• YOUR ASSIGNMENT: Repeat only the lines running from the beginning of the material through the line that contains "(** C18. A well-formed".

*** Opening DATA SHOWN ***

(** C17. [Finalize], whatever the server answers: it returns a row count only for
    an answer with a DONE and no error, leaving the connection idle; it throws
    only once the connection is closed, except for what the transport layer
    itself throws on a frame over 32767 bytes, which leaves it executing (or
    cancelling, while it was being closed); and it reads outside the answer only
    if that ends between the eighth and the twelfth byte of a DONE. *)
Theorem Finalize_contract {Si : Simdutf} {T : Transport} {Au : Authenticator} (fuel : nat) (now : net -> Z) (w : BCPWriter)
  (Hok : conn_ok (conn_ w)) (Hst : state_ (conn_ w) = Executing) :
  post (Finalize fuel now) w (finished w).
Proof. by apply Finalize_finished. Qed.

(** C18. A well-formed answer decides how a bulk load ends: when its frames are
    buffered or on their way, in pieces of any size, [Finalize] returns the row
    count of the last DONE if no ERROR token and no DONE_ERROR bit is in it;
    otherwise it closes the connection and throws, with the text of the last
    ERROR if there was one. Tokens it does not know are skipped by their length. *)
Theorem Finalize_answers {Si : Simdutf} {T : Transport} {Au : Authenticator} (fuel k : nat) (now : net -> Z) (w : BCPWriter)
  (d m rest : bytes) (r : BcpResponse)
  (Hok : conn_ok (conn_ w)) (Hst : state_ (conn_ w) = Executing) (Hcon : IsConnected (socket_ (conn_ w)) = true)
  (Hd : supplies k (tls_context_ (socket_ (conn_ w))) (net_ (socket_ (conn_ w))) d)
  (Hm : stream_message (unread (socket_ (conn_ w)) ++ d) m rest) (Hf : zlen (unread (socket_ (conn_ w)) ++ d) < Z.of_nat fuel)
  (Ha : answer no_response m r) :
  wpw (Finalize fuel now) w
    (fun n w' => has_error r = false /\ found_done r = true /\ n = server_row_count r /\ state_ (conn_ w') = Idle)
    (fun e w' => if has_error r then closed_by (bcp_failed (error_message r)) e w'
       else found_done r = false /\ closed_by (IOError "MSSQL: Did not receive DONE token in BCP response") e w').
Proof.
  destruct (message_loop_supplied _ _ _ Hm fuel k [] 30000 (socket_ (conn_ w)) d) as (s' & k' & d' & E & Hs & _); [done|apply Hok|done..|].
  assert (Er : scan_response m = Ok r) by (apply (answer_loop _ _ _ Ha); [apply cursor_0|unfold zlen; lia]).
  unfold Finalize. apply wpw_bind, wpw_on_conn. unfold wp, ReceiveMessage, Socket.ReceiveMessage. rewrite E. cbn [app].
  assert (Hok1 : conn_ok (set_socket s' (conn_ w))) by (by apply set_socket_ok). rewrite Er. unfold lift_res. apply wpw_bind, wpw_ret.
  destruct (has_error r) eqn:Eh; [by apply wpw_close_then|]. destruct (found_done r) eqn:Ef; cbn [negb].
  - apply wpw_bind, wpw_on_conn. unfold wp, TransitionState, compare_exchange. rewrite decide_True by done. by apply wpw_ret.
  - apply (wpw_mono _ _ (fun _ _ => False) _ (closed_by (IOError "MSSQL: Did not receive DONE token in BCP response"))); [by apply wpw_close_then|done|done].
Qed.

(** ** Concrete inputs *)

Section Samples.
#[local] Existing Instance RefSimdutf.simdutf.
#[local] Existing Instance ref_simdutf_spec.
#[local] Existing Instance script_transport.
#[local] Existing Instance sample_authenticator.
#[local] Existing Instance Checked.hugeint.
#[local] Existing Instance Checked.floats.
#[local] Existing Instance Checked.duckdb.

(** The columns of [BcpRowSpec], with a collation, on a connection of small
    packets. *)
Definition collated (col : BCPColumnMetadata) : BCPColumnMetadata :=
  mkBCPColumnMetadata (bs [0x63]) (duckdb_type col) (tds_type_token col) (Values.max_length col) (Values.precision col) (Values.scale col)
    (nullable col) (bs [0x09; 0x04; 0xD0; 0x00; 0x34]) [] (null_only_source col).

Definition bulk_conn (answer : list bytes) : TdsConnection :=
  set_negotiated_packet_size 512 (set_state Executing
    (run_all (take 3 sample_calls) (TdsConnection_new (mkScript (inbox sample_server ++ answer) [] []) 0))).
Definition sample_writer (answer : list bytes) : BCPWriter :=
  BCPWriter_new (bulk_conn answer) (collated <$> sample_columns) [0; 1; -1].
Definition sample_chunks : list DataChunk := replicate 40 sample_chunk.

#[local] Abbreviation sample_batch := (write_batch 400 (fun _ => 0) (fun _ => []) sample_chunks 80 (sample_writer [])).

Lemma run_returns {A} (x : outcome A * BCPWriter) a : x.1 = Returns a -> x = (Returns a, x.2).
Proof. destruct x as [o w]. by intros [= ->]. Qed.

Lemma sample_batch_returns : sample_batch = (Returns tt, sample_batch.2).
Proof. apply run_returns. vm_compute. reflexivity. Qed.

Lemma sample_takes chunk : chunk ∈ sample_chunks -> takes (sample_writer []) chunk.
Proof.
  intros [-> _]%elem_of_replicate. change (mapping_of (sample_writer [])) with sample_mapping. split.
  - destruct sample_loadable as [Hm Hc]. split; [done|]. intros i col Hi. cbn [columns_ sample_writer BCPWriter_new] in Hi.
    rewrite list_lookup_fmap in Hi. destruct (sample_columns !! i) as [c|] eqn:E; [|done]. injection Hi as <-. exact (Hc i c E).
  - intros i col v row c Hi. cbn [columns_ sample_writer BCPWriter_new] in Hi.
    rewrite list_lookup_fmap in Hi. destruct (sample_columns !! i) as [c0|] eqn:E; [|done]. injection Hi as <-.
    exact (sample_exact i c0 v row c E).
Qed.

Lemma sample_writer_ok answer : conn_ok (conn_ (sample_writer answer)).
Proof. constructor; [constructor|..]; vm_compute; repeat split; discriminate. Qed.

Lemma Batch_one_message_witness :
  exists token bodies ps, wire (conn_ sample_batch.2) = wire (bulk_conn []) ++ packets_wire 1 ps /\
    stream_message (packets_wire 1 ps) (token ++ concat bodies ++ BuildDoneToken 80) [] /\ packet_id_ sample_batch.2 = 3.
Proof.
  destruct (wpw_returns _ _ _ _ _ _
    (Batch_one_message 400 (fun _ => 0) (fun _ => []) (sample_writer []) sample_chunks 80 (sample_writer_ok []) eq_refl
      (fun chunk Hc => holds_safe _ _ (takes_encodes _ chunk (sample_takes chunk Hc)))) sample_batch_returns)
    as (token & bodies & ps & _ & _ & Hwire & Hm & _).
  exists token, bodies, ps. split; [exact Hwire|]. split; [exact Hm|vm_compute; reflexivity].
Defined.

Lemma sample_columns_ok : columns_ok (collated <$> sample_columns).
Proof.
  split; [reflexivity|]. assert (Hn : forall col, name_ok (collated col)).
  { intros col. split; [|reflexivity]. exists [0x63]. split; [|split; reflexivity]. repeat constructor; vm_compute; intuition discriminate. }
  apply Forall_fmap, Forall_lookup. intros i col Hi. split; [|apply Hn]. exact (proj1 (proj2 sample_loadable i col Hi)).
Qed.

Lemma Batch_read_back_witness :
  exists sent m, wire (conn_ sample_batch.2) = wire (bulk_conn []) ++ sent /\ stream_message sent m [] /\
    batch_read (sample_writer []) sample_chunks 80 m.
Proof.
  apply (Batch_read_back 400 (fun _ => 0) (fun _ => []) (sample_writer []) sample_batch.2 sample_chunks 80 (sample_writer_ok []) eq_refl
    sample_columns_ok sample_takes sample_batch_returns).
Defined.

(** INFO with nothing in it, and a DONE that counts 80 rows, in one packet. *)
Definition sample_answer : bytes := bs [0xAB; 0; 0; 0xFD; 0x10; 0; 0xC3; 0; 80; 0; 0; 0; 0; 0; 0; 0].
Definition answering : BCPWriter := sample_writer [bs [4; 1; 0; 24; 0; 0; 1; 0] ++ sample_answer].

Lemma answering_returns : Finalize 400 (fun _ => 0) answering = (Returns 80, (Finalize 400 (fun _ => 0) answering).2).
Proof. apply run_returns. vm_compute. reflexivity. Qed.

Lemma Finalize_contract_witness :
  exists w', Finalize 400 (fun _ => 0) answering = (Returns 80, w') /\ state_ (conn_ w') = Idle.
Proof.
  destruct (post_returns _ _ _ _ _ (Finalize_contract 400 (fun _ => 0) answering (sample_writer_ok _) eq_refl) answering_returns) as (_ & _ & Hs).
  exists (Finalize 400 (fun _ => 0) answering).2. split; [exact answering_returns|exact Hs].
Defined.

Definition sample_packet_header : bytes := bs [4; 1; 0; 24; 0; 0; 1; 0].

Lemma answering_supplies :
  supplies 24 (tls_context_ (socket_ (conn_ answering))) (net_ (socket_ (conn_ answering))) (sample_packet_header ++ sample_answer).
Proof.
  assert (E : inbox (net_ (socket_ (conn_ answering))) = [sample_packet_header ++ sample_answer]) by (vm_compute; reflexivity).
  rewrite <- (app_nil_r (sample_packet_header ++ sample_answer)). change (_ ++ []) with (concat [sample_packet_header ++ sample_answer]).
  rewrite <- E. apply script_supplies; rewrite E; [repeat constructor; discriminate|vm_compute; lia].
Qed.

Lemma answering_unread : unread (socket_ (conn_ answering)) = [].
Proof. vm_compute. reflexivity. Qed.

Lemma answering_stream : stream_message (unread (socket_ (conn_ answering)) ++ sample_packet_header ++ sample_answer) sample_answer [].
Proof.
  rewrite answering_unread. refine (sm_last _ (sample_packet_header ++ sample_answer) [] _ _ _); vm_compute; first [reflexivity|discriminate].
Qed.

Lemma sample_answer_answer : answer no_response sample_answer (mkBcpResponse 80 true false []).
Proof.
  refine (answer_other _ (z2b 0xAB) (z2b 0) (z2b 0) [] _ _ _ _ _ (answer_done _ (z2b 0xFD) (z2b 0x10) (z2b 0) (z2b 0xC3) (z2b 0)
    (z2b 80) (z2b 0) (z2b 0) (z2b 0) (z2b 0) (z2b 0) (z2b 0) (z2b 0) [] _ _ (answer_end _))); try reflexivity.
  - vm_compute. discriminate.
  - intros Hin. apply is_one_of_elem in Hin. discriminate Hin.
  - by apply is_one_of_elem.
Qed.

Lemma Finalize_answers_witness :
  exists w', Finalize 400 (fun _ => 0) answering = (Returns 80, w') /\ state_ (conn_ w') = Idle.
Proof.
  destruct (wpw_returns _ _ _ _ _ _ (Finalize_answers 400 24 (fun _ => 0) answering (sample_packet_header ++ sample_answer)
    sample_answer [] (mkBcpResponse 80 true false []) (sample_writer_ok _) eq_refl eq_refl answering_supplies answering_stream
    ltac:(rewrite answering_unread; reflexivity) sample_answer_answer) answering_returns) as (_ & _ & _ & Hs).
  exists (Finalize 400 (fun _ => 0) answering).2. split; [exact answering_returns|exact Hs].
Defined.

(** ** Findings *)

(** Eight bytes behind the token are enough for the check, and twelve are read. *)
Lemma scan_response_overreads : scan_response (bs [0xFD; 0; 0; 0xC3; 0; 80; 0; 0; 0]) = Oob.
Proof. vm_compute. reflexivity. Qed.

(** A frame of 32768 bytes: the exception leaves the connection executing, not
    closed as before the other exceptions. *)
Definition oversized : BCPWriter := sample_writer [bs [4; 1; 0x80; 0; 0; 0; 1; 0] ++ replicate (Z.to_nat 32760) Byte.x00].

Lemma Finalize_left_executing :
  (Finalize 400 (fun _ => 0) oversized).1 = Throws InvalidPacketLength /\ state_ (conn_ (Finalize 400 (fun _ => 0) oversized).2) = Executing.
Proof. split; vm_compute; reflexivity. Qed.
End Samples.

*** Closing DATA SHOWN ***

• EXERCISE SOLUTION:
(** C17. [Finalize], whatever the server answers: it returns a row count only for
    an answer with a DONE and no error, leaving the connection idle; it throws
    only once the connection is closed, except for what the transport layer
    itself throws on a frame over 32767 bytes, which leaves it executing (or
    cancelling, while it was being closed); and it reads outside the answer only
    if that ends between the eighth and the twelfth byte of a DONE. *)
Theorem Finalize_contract {Si : Simdutf} {T : Transport} {Au : Authenticator} (fuel : nat) (now : net -> Z) (w : BCPWriter)
  (Hok : conn_ok (conn_ w)) (Hst : state_ (conn_ w) = Executing) :
  post (Finalize fuel now) w (finished w).
Proof. by apply Finalize_finished. Qed.

(** C18. A well-formed answer decides how a bulk load ends: when its frames are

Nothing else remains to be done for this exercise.